Exactly 100 years ago an art exhibition opened in New York City that would change forever America's appreciation for painting and also mark the beginning of the American modernist movement. The International Exhibition of Modern Art in The Armory Show, an exhibit at the 69th Regiment Armory on 26th Street was seen by over 100,000 New Yorkers and introduced the works of Marcel Duchamp, Constantin Brancusi, and Henri Matisse, and many others. The show also included works by a number of American painters, such as Edward Hopper and the painting Hackensack River (see below) by the German-American artist Oscar Bluemner.

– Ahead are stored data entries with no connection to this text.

(** * hotline/database/models.py: the persisted schema of the hotline service

    The module declares six peewee models (Number, Hotline, HotlineMember,
    HotlineAdmin, AuditLog, BlockList), the shared database handle [db]
    (a [peewee.Proxy]) and one custom column class, [SerializableField].

    The development has three layers:
    - the column and model declarations, transcribed from the module;
    - the part of peewee and of the relational backend that gives those
      declarations a meaning: the proxy, column conversions, [Model.create]
      with defaults and constraints, and equality queries through indexes;
    - the properties of the module on top of them. *)

From Stdlib Require Import List String ZArith Bool Lia Permutation Sorted.
Import ListNotations.
Local Open Scope string_scope.
Local Open Scope list_scope.
Local Open Scope Z_scope.

(** ** Values and exceptions *)

(** The Python values that reach a column: [None], [str], [int], [bool] and
    [datetime.datetime] (an instant, in microseconds since the epoch). *)
Inductive value : Type :=
| VNone
| VStr (s : string)
| VInt (n : Z)
| VBool (b : bool)
| VDatetime (t : Z).

Definition value_eqb (x y : value) : bool :=
  match x, y with
  | VNone, VNone => true
  | VStr a, VStr b => String.eqb a b
  | VInt a, VInt b => Z.eqb a b
  | VBool a, VBool b => Bool.eqb a b
  | VDatetime a, VDatetime b => Z.eqb a b
  | _, _ => false
  end.

Fixpoint list_eqb {A : Type} (eqb : A -> A -> bool) (l1 l2 : list A) : bool :=
  match l1, l2 with
  | [], [] => true
  | x :: l1', y :: l2' => eqb x y && list_eqb eqb l1' l2'
  | _, _ => false
  end.

(** Equality of index keys (tuples of column values) and of column tuples. *)
Definition key_eqb : list value -> list value -> bool := list_eqb value_eqb.
Definition names_eqb : list string -> list string -> bool := list_eqb String.eqb.

Definition is_none (v : value) : bool :=
  match v with VNone => true | _ => false end.

(** [type(v).__name__], as Python prints it in an [AttributeError]. *)
Definition type_name (v : value) : string :=
  match v with
  | VNone => "NoneType"
  | VStr _ => "str"
  | VInt _ => "int"
  | VBool _ => "bool"
  | VDatetime _ => "datetime.datetime"
  end.

(** What a backend reports in a [peewee.IntegrityError]. *)
Inductive violation : Type :=
| NotNull (model column : string)
| Unique (model : string) (columns : list string)
| ForeignKey (model column : string).

Inductive exn : Type :=
| AttributeError (msg : string)
| IntegrityError (v : violation)
| UserException (msg : string).

Definition result (A : Type) : Type := (exn + A)%type.

Definition Ok {A : Type} (a : A) : result A := inr a.
Definition Err {A : Type} (e : exn) : result A := inl e.

Definition rbind {A B : Type} (r : result A) (k : A -> result B) : result B :=
  match r with
  | inl e => inl e
  | inr a => k a
  end.

Definition no_attribute (v : value) (attr : string) : string :=
  ("'" ++ type_name v ++ "' object has no attribute '" ++ attr ++ "'")%string.

(** ** Column declarations *)

(** The peewee column classes the module uses, and the one it defines.
    A [ForeignKeyField] names the model it points to; a [SerializableField]
    names the class it was constructed with. *)
Inductive field_class : Type :=
| TextField
| CharField
| IntegerField
| BooleanField
| DateTimeField
| ForeignKeyField (rel_model : string)
| SerializableField (cls : string).

Inductive callable : Type :=
| utcnow_callable.

Inductive default_spec : Type :=
| Const (v : value)
| Call (f : callable).

Record Field : Type := mkField {
  fclass : field_class;
  null : bool;
  index : bool;
  unique : bool;
  default : option default_spec;
  backref : option string
}.

(** Keyword arguments of a column constructor. *)
Inductive kwarg : Type :=
| Null (b : bool)
| Index (b : bool)
| Unique_ (b : bool)
| Default (d : default_spec)
| Backref (s : string).

(** [Field.__init__]: [null=False, index=False, unique=False, default=None];
    [ForeignKeyField.__init__] sets [index=True] unless told otherwise. *)
Definition class_defaults (c : field_class) : Field :=
  {| fclass := c;
     null := false;
     index := match c with ForeignKeyField _ => true | _ => false end;
     unique := false;
     default := None;
     backref := None |}.

Definition apply_kwarg (f : Field) (k : kwarg) : Field :=
  match k with
  | Null b => mkField (fclass f) b (index f) (unique f) (default f) (backref f)
  | Index b => mkField (fclass f) (null f) b (unique f) (default f) (backref f)
  | Unique_ b => mkField (fclass f) (null f) (index f) b (default f) (backref f)
  | Default d => mkField (fclass f) (null f) (index f) (unique f) (Some d) (backref f)
  | Backref s => mkField (fclass f) (null f) (index f) (unique f) (default f) (Some s)
  end.

Definition field (c : field_class) (kwargs : list kwarg) : Field :=
  fold_left apply_kwarg kwargs (class_defaults c).

Record ModelIndex : Type := mkIndex {
  idx_fields : list string;
  idx_unique : bool
}.

Definition index_eqb (x y : ModelIndex) : bool :=
  names_eqb (idx_fields x) (idx_fields y) && Bool.eqb (idx_unique x) (idx_unique y).

(** A model class: its name, its columns in declaration order and the
    indexes added with [add_index].  Every model also has the implicit
    auto-incrementing primary key [id], kept apart from the declared columns
    (see [row]). *)
Record Model : Type := mkModel {
  name : string;
  fields : list (string * Field);
  indexes : list ModelIndex
}.

Fixpoint assoc {A : Type} (k : string) (l : list (string * A)) : option A :=
  match l with
  | [] => None
  | (k', a) :: l' => if String.eqb k k' then Some a else assoc k l'
  end.

(** The column [n] of model [m], when it declares one. *)
Definition column (m : Model) (n : string) : option Field := assoc n (fields m).

(** [Model.add_index]: appends a non-unique index on the given columns. *)
Definition add_index (m : Model) (cols : list string) : Model :=
  {| name := name m;
     fields := fields m;
     indexes := indexes m ++ [mkIndex cols false] |}.

(** [Metadata.fields_to_index]: one index per column declared [index=True]
    or [unique=True], then the model-level indexes. *)
Definition field_indexes (fs : list (string * Field)) : list ModelIndex :=
  flat_map (fun nf : string * Field =>
              let (n, f) := nf in
              if index f || unique f then [mkIndex [n] (unique f)] else [])
           fs.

Bluemner was close friends with the German-American photographer and pivotal modern art promoter Alfred Stieglitz, and was himself in the vanguard of American modernist paining. For years his work was largely forgotten or ignored, but that changed in 2005 when the Whitney Museum for American Art featured an exhbition devoted to his art: Oscar Bluemner - A Passion for Color. Now the Montclair Art Museum in New Jersey is running an exhibition of Bluemner's paintings of the town of Paterson (through June 17, 2013).
American modernist art was heaviy influenced by French painters, and American artists flocked to Paris to experience the new styles. Blumner, along with another Stieglitz protégé Marsden Hartley as well as the German-American painter Lyonel Feininger belonged to the small group of American painters who found inspiration in German Expressionism, and spent time in Berlin and Munich. All three artists were heavily influenced by the Blaue Reiter and their symbolic use of color. Both Feininger and Bluemner had the sensibilities of architects (Bluemner worked as an architect before turning to painting full time in 1910). Buildings dominate Bluemner's paintings, often factory buildings on the outskirts of town where industry intersects with nature. But Bluemner's factories are not the drab, soot-covered structures of the Ashcan School, but rather bright red, vibrant monuments to working class vitality. While Feinigner sought to capture panes of light in his paintings, Bluemner painted blocks of color. Color was the focus of his aesthetic:
"I am convinced everyday: pure color, thin color, clor only, starting with color, for the sake of color, feeling of color, through color, and expressing life or nature, the impossible-to-render phenomenon." (Oscar Bluemner 1911)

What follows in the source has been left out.